Jack did as he was told. He sat in the chair and looked the dad in the eye.
"Five years ago," the father said, "I nearly died. I was riding in the backseat of a car, and when I woke up, I was in Harborview hooked up to a bunch of tubes. I was shot five times."
Jack listened.
"I was dead. The surgeons took out the bullets and put me back together," the dad said. The man opened his shirt and showed Jack a large scar that ran from his neck down past his belly.
"That's impressive," said Jack, a guy who has seen thousands of incisions in his life.
"I've seen death. I've seen other people die," the dad continued. "I am not afraid of it. Look me in the eye and tell me: Is my daughter going to die?"

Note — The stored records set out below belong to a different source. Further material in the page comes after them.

(* ===== verification/ServerProps.v ===== *)
(** The properties of the connection handler. *)
From S2P Require Import Prelude RustStr Acl Storage StorageFacts StorageProps State.
From S2P Require Import StateFacts StateInv RateLimiter Heartbeat Metrics Server.
From S2P Require Import ServerFacts JsonTree.
From stdpp Require Import countable list options.
From Stdlib Require Import Ascii.

(** What the handler relies on in [serde_json]: parsing inverts printing, and a
    printed object is well-formed UTF-8 between braces. *)
Class JsonOk (J : Json) : Prop := {
  json_round_trip m : json_message (to_json m) = Ok m;
  json_utf8 m t : RustStr.from_utf8_lossy (to_json m +:+ t) = to_json m +:+ RustStr.from_utf8_lossy t;
  json_braces m : RustStr.last_char (to_json m) = Some (ascii_of_N 125)
}.

(** [serde_json::from_str] at [EncryptedInputData] on the text of a value: the
    derived deserializer reads the value. *)
Class JsonReads (J : Json) (SJ : Serde) : Prop :=
  json_reads v m : JsonTree.fits v = true → Server.dec_input v = Some m →
    json_message (print v) = Ok m.

Module ServerProps.
Import RustStr Server ServerFacts StateInv StateFacts.

Section Handler.
Context {S : Type} `{A : StorageApi S} `{J : Json}.
Implicit Types (w : World S) (s : Session) (env : Env).

(** ** Shared lemmas *)

(** Operations that leave the topology alone. *)
Definition no_topology (op : Op) : Prop :=
  match op with
  | DeclareQueue _ | DeclareExchange _ | Bind _ _ _ | Register _ _ => False
  | _ => True
  end.
Definition same_topology (b b' : State.ServerState S) : Prop :=
  State.bindings b' = State.bindings b ∧ State.exchanges b' = State.exchanges b
  ∧ dom (State.queues b') = dom (State.queues b).
(** A step of the process is a sequence of operations of the broker. *)
Lemma step_ops st p : by_ops (λ _, True) (world p) (world (step st p)).
Proof.
  unfold step. destruct (negb (serving p)); [done|]. destruct st; simpl; try done.
  - destruct (sessions p !! i); [done|].
    pose proof (start_ops acl cn addr i out now (world p)) as H.
    destruct (start acl cn addr i out now (world p)) as [s w]. simpl in *.
    etrans; [eapply by_ops_impl; [|exact H]; done|]. by apply by_ops_same, core_after_client.
  - by apply (by_ops_one _ Decrement).
  - destruct (sessions p !! i) as [s|]; [|done]. destruct (active s); [|done].
    destruct (on_event env ev s (world p)) as [s' w] eqn:He. simpl.
    apply on_event_ops in He as [H _].
    etrans; [eapply by_ops_impl; [|exact H]; done|]. by apply by_ops_same, core_after_client.
  - by apply by_ops_same.
  - by apply (by_ops_one _ (RunTask i)).
  - by apply (by_ops_one _ Decrement).
Qed.

Lemma run_steps_ops steps p : by_ops (λ _, True) (world p) (world (run_steps steps p)).
Proof.
  revert p. induction steps as [|st steps IH]; intros p; [done|].
  etrans; [apply step_ops|apply IH].
Qed.

(** The broker of a running process is a reachable one. *)
Lemma process_reachable st max timeout now steps :
  reachable max (core (world (run_steps steps (boot st max timeout now)))).
Proof.
  destruct (run_steps_ops steps (boot st max timeout now)) as (ops & -> & _).
  apply reachable_run; [|apply admissible_True]. constructor.
Qed.

(** *** The client count *)

Definition live_sessions (p : Process) : nat :=
  size (filter (λ x, active x.2 = true) (sessions p)).
(** The decrements that match no session: failed handshakes and the one of the
    shutdown, after which nothing runs. *)
Fixpoint unmatched (steps : list Step) : nat :=
  match steps with
  | [] => 0
  | HandshakeFailed :: rest => 1 + unmatched rest
  | Shutdown :: _ => 1
  | _ :: rest => unmatched rest
  end.

Definition count (p : Process) : Z := State.connected_clients (broker (world p)).

Lemma live_new i s w p :
  sessions p !! i = None →
  live_sessions (set_session i s w p) = (if active s then 1 else 0) + live_sessions p.
Proof.
  intros Hi. unfold live_sessions. simpl. destruct (active s) eqn:Hs.
  - rewrite map_filter_insert_True by done. rewrite map_size_insert_None; [done|].
    apply map_lookup_filter_None. by left.
  - rewrite map_filter_insert_False by (simpl; congruence). by rewrite delete_id.
Qed.

Lemma live_update i s s' w p :
  sessions p !! i = Some s → active s = true →
  live_sessions p = (if active s' then 0 else 1) + live_sessions (set_session i s' w p).
Proof.
  intros Hi Hs. unfold live_sessions. simpl.
  assert (filter (λ x : nat * Session, active x.2 = true) (sessions p) !! i = Some s) as Hf
    by (by apply map_lookup_filter_Some).
  destruct (active s') eqn:Hs'.
  - rewrite map_filter_insert_True by done. by rewrite map_size_insert, Hf.
  - rewrite map_filter_insert_False by (simpl; congruence).
    rewrite map_filter_delete, map_size_delete, Hf.
    assert (size (filter (λ x : nat * Session, active x.2 = true) (sessions p)) ≠ 0); [|lia].
    intros H0%map_size_empty_inv. by rewrite H0, lookup_empty in Hf.
Qed.

Lemma start_count cn addr i out now (w : World S) s w' :
  start acl cn addr i out now w = (s, w') →
  State.connected_clients (broker w')
  = if active s then fetch_add (State.connected_clients (broker w)) 1
    else State.connected_clients (broker w).
Proof.
  unfold start. case_decide as Hr; intros H; [by simplify_eq|].
  destruct (RateLimiter.check_connection _ _ _) as [v rl]. destruct (negb _); by simplify_eq.
Qed.

Lemma count_after_client s (w : World S) :
  State.connected_clients (broker (after_client s w)) = State.connected_clients (broker w).
Proof. unfold after_client. by destruct (active s). Qed.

Jack came home from work and told me the story.
"He wanted me to understand what he had experienced. He needed me to know what he had been through so he could trust me," Jack said. "He needed me to see the scar."
He also realized something else. "You need me to see your scar."
A few years ago, Jack had been guilty of some very bad husbanding. I understand that people screw up and make mistakes, but it is nearly impossible to heal when the person who has hurt you doesn't want to admit that they did. In addition to screwing up, Jack had been reluctant to embrace my suffering from his bad husbanding. I still need an apology, an apology that acknowledges the pain and anguish that he has caused me.
"You need me to see your scar," Jack said. I was just about to give up, throw in the towel, call it a hopeless cause, when he comes through with this. Why did it take an interaction with one of his patient's parent for him to get the message I had been trying to deliver for the past few years? Will this insight stick? Will he remember and adhere to this when he finally does see my scar? Do I want to even bother after banging my head against the wall for the past few years? Can I trust that he will truly see and accept it?
Perhaps the timing of Jack's insight correlated with a conversation I had with my manager the day before, a conversation where we discussed my future role and position, and a forthcoming job offer. Perhaps as I grow more financially independent, inspiration was easier for Jack to find.